Robert D. Foster (14 March 1811 – 1 February 1878) was a 19th-century physician and an early member of the Latter Day Saint movement, being baptized into the Church of Christ (later renamed the Church of Jesus Christ of Latter-day Saints) sometime before October 1839.

Early life
Foster was born in Braunston, England on March 14, 1811. He was the son of John Foster and Jane Knibb. He was the brother of Charles A. Foster. Foster married Sarah Phinney on July 18, 1837 at Medina County, Ohio. He and Phinney had two children: a son and a daughter. Foster was baptized into the Church of Christ, and, in October 1839, he was ordained to be an elder of the church while living in Nauvoo, Illinois.

Latter Day Saint movement
After joining the church, Foster accompanied Joseph Smith, the founder of the Latter Day Saint movement, to Washington, D.C. in March 1840 to help "draft Senate Committee reports" on the Missouri redress issue. Foster was then mentioned by name in a revelation dated January 19, 1841, in which Joseph Smith states that Foster should build Smith a house in Nauvoo:

Foster helped build and purchased stock in the resulting Mansion House.

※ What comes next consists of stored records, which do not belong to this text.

(** * Angular8CubicBezierSpline: the interactive spline demo, verified

    A shallow embedding of the TypeScript sources

    - [src/app/marker/Marker.ts]       (module [Marker])
      and the listeners of a marker's shape (module [Listeners])
    - [src/app/app.component.ts]       (module [App])

    together with a model of the Typescript Math Toolkit spline
    ([src/app/libs/CubicBezierSpline.ts], [src/app/libs/CubicBezier.ts]),
    which the application imports (module [Spline]).

    JavaScript's [number] is IEEE 754 binary64; it is modelled by Rocq's
    primitive floats, whose operations are specified by [FloatAxioms].
    Exceptions are modelled by an outcome type, and methods that mutate
    [this] by explicit state passing: a method returns its outcome and the
    state it leaves behind, also when it throws. *)

From Stdlib Require Import ZArith List Bool String DecimalString Lia Floats.
Import ListNotations.

Set Implicit Arguments.

(** ** JavaScript numbers *)

Module Num.

Definition number := float.

Bind Scope float_scope with number.

(** The global [isNaN], at type [number]. *)
Definition isNaN (v : number) : bool := PrimFloat.is_nan v.

(** Strict equality [===] of two numbers. *)
Definition same (a b : number) : bool := PrimFloat.eqb a b.



(** Conversion of a loop counter. *)
Definition of_nat (n : nat) : number :=
  PrimFloat.of_uint63 (Uint63.of_Z (Z.of_nat n)).

End Num.

Export Num.

(** ** Exceptions and state *)

Inductive exn : Type :=
| TypeError        (* a property of [null] or [undefined] was read *)
| ValidationError. (* malformed input at a mutation boundary *)

Inductive outcome (A : Type) : Type :=
| Returned (a : A)
| Thrown (e : exn).

Arguments Thrown {A} e.

(** A method on a receiver of type [S]: the receiver is passed in and handed
    back, mutated up to the point where the method returned or threw. *)
Definition M (S A : Type) : Type := S -> outcome A * S.

Definition ret {S A} (a : A) : M S A := fun s => (Returned a, s).

Definition throw {S A} (e : exn) : M S A := fun s => (Thrown e, s).

Definition bind {S A B} (m : M S A) (k : A -> M S B) : M S B :=
  fun s =>
    match m s with
    | (Returned a, s') => k a s'
    | (Thrown e, s') => (Thrown e, s')
    end.

Definition get {S} : M S S := fun s => (Returned s, s).

Definition modify {S} (f : S -> S) : M S unit := fun s => (Returned tt, f s).

Declare Scope js_scope.
Delimit Scope js_scope with js.
Notation "x <- m ;; k" := (bind m (fun x => k))
  (at level 61, m at next level, right associativity) : js_scope.
Notation "m ;;; k" := (bind m (fun _ => k))
  (at level 61, right associativity) : js_scope.

(** [for (i = 0; i < xs.length; ++i) body(xs[i])]. *)
Fixpoint forEach {S A} (xs : list A) (body : A -> M S unit) : M S unit :=
  match xs with
  | [] => ret tt
  | x :: rest => bind (body x) (fun _ => forEach rest body)
  end.

(** Reading a property of a reference that may be [null] or [undefined]. *)
Definition deref {S A} (r : option A) : M S A :=
  match r with
  | Some a => ret a
  | None => throw TypeError
  end.

(** ** PixiJS display objects

    Only what the sources read or write is kept: position, the ad hoc
    [dragging] flag, the line style and the path of a [PIXI.Graphics]; the
    listeners and the children of a [PIXI.Container].  Fill colours, cursors,
    pivots, hit areas and a container's [interactive] flag are never read
    back and are left out. *)

Module PIXI.

Inductive DrawCommand : Type :=
| drawCircle (x y radius : number)
| moveTo (x y : number)
| bezierCurveTo (cpX cpY cpX2 cpY2 toX toY : number).

Record Graphics : Type := {
  x : number;
  y : number;
  interactive : bool;
  dragging : bool;
  lineStyle : option (number * Z * number);   (* width, colour, alpha *)
  path : list DrawCommand
}.

(** [new PIXI.Graphics()]: at the origin, nothing drawn. *)
Definition new_Graphics : Graphics :=
  {| x := 0%float; y := 0%float; interactive := false; dragging := false;
     lineStyle := None; path := [] |}.

(** [g.clear()] forgets what was drawn and the line style. *)
Definition clear (g : Graphics) : Graphics :=
  {| x := x g; y := y g; interactive := interactive g; dragging := dragging g;
     lineStyle := None; path := [] |}.

Definition setLineStyle (w : number) (colour : Z) (alpha : number)
    (g : Graphics) : Graphics :=
  {| x := x g; y := y g; interactive := interactive g; dragging := dragging g;
     lineStyle := Some (w, colour, alpha); path := path g |}.

Definition draw (c : DrawCommand) (g : Graphics) : Graphics :=
  {| x := x g; y := y g; interactive := interactive g; dragging := dragging g;
     lineStyle := lineStyle g; path := path g ++ [c] |}.

(** [g.x = v].  The position of a display object is an observable point,
    whose setter reads [if (this._x !== value) { this._x = value; ... }]: a
    value that [===] the coordinate held is not stored, so a zero written
    over the zero of the other sign changes nothing, and a NaN is stored
    even over a NaN. *)
Definition set_x (v : number) (g : Graphics) : Graphics :=
  {| x := if negb (same (x g) v) then v else x g;
     y := y g; interactive := interactive g; dragging := dragging g;
     lineStyle := lineStyle g; path := path g |}.

(** [g.y = v], likewise. *)
Definition set_y (v : number) (g : Graphics) : Graphics :=
  {| x := x g;
     y := if negb (same (y g) v) then v else y g;
     interactive := interactive g; dragging := dragging g;
     lineStyle := lineStyle g; path := path g |}.

Definition set_interactive (b : bool) (g : Graphics) : Graphics :=
  {| x := x g; y := y g; interactive := b; dragging := dragging g;
     lineStyle := lineStyle g; path := path g |}.

Definition set_dragging (b : bool) (g : Graphics) : Graphics :=
  {| x := x g; y := y g; interactive := interactive g; dragging := b;
     lineStyle := lineStyle g; path := path g |}.

(** A container: [Child] names the display objects put on it, [Handler] the
    functions registered on it. *)
Record Container (Child Handler : Type) : Type := {
  children : list Child;
  listeners : list (string * Handler)
}.

Arguments Build_Container {Child Handler} _ _.

Definition new_Container {Child Handler} : Container Child Handler :=
  {| children := []; listeners := [] |}.

Definition addChild {Child Handler} (c : Child)
    (k : Container Child Handler) : Container Child Handler :=
  {| children := children k ++ [c]; listeners := listeners k |}.

Definition removeChildren {Child Handler}
    (k : Container Child Handler) : Container Child Handler :=
  {| children := []; listeners := listeners k |}.

Definition on {Child Handler} (event : string) (h : Handler)
    (k : Container Child Handler) : Container Child Handler :=
  {| children := children k; listeners := listeners k ++ [(event, h)] |}.

Definition removeAllListeners {Child Handler}
    (k : Container Child Handler) : Container Child Handler :=
  {| children := children k; listeners := [] |}.

(** The handlers an event reaches, in registration order. *)
Definition handlersOf {Child Handler} (event : string)
    (k : Container Child Handler) : list Handler :=
  map snd (filter (fun eh => String.eqb (fst eh) event) (listeners k)).

(** [evt.data.global] of an interaction event. *)
Record InteractionEvent : Type := {
  global_x : number;
  global_y : number
}.

End PIXI.

(** ** Marker.ts *)

Module Marker.

Section WithSubscriber.

(** What a marker calls back: [IMarkerSubscriber]. *)
Variable Subscriber : Type.

Record Marker : Type := {
  id : option string;                     (* never assigned by the class *)
  _markerShape : option PIXI.Graphics;    (* [None] is [null] *)
  _subscribers : list Subscriber
}.

Definition with_shape (g : option PIXI.Graphics) (m : Marker) : Marker :=
  {| id := id m; _markerShape := g; _subscribers := _subscribers m |}.

Definition with_subscribers (l : list Subscriber) (m : Marker) : Marker :=
  {| id := id m; _markerShape := _markerShape m; _subscribers := l |}.

(** [constructor()] *)
Definition new_Marker : Marker :=
  {| id := None; _markerShape := None; _subscribers := [] |}.

(** [clear()]: the shape's listeners are switched off, the shape is dropped
    and the subscribers are emptied. *)
Definition clear : M Marker unit :=
  fun m =>
    let m1 :=
      match _markerShape m with
      | Some _ => with_shape None m
      | None => m
      end in
    let m2 :=
      if (0 <? List.length (_subscribers m1))%nat
      then with_subscribers [] m1
      else m1 in
    (Returned tt, m2).

(** [__makeDraggable()] *)
Definition __makeDraggable : M Marker unit :=
  (m <- get ;;
   g <- deref (_markerShape m) ;;
   modify (with_shape
     (Some (PIXI.set_dragging false (PIXI.set_interactive true g)))))%js.

(** [create(radius = 8, color)]; returns the new shape. *)
Definition create (radius : number) : M Marker PIXI.Graphics :=
  (m <- get ;;
   (match _markerShape m with
    | Some _ => clear
    | None => ret tt
    end) ;;;
   modify (with_shape
     (Some (PIXI.draw (PIXI.drawCircle 0 0 radius)
              (PIXI.clear PIXI.new_Graphics)))) ;;;
   __makeDraggable ;;;
   m' <- get ;;
   deref (_markerShape m'))%js.

Definition default_radius : number := 8%float.

(** [get x()] *)
Definition x : M Marker number :=
  (m <- get ;; g <- deref (_markerShape m) ;; ret (PIXI.x g))%js.

(** [get y()] *)
Definition y : M Marker number :=
  (m <- get ;; g <- deref (_markerShape m) ;; ret (PIXI.y g))%js.

(** [set x(value)] *)
Definition set_x (value : number) : M Marker unit :=
  fun m =>
    match _markerShape m with
    | Some g =>
        (Returned tt,
         with_shape
           (Some (PIXI.set_x (if negb (isNaN value) then value else PIXI.x g) g))
           m)
    | None => (Returned tt, m)
    end.

(** [set y(value)] *)
Definition set_y (value : number) : M Marker unit :=
  fun m =>
    match _markerShape m with
    | Some g =>
        (Returned tt,
         with_shape
           (Some (PIXI.set_y (if negb (isNaN value) then value else PIXI.y g) g))
           m)
    | None => (Returned tt, m)
    end.

(** [setCoords(x, y)] *)
Definition setCoords (vx vy : number) : M Marker unit :=
  fun m =>
    match _markerShape m with
    | Some g =>
        let g1 := PIXI.set_x (if negb (isNaN vx) then vx else PIXI.x g) g in
        let g2 := PIXI.set_y (if negb (isNaN vy) then vy else PIXI.y g1) g1 in
        (Returned tt, with_shape (Some g2) m)
    | None => (Returned tt, m)
    end.

(** [addSubscriber(subscriber)]; the argument is [None] when the caller
    passes [undefined] or [null]. *)
Definition addSubscriber (subscriber : option Subscriber) : M Marker unit :=
  fun m =>
    match subscriber with
    | Some s => (Returned tt, with_subscribers (_subscribers m ++ [s]) m)
    | None => (Returned tt, m)
    end.

(** One call of a subscriber: [subscriber(id, x, y)]. *)
Record Notification : Type := {
  to : Subscriber;
  marker_id : option string;
  at_x : number;
  at_y : number
}.

(** The three pointer handlers.  PIXI calls a listener with
    [evt.currentTarget] the display object the listener is registered on.
    The handlers work on that object, which need not be the shape the
    marker holds: [clear] drops the shape and leaves its listeners on. *)

(** [evt.currentTarget], as a handler of the marker meets it. *)
Inductive Target : Type :=
| OwnShape                        (* what [this._markerShape] refers to:
                                     the marker's shape, or [null] *)
| Detached (g : PIXI.Graphics)    (* a graphics the marker does not hold *)
| Undefined.                      (* [undefined] *)

(** What a handler works on: the marker, and the target of the event. *)
Record Handling : Type := {
  this : Marker;
  currentTarget : Target
}.

(** The object [evt.currentTarget] refers to; [None] for [null] and for
    [undefined]. *)
Definition target (h : Handling) : option PIXI.Graphics :=
  match currentTarget h with
  | OwnShape => _markerShape (this h)
  | Detached g => Some g
  | Undefined => None
  end.

(** An assignment to a property of the target, which leaves it as [g]: seen
    through [this._markerShape] when the target is the marker's shape. *)
Definition with_target (g : PIXI.Graphics) (h : Handling) : Handling :=
  match currentTarget h with
  | OwnShape =>
      {| this := with_shape (Some g) (this h); currentTarget := OwnShape |}
  | Detached _ => {| this := this h; currentTarget := Detached g |}
  | Undefined => h
  end.

(** [evt.currentTarget !== undefined] *)
Definition defined (t : Target) : bool :=
  match t with
  | Undefined => false
  | _ => true
  end.

(** [__startDrag(evt)] *)
Definition __startDrag (evt : PIXI.InteractionEvent) : M Handling unit :=
  (h <- get ;;
   g <- deref (target h) ;;
   modify (with_target (PIXI.set_dragging true g)))%js.

(** [__dragging(evt)]: moves the target while it is dragged and returns the
    calls to make, one per subscriber, in order.  The arguments of a call
    are read from [this._markerShape]. *)
Definition __dragging (evt : PIXI.InteractionEvent)
    : M Handling (list Notification) :=
  (h <- get ;;
   if defined (currentTarget h) then
     g <- deref (target h) ;;
     if PIXI.dragging g then
       modify (with_target (PIXI.set_y (PIXI.global_y evt)
                              (PIXI.set_x (PIXI.global_x evt) g))) ;;;
       h' <- get ;;
       let m := this h' in
       match _subscribers m with
       | [] => ret []
       | _ :: _ =>
           shape <- deref (_markerShape m) ;;
           ret (map (fun s => {| to := s; marker_id := id m;
                                 at_x := PIXI.x shape; at_y := PIXI.y shape |})
                    (_subscribers m))
       end
     else ret []
   else ret [])%js.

Foster was appointed surgeon general in the Nauvoo Legion in March 1841 and he was a Regent of the University of Nauvoo from 1841 to 1844. He was also involved in the Nauvoo Masonic Lodge and the Nauvoo Agricultural and Manufacturing Association. Foster also served as Hancock County Magistrate. 

In April 1843, Foster traveled to Tioga County, New York to serve a mission. However, after his return, he began to gamble and speak out against the church. Foster was excommunicated from the church on 18 April 1844, in Nauvoo for "immorality and apostacy" after Joseph Smith charged Foster with character defamation, lying, and endangering his life in the Nauvoo High Council. He was subsequently released from his position in the Nauvoo Legion.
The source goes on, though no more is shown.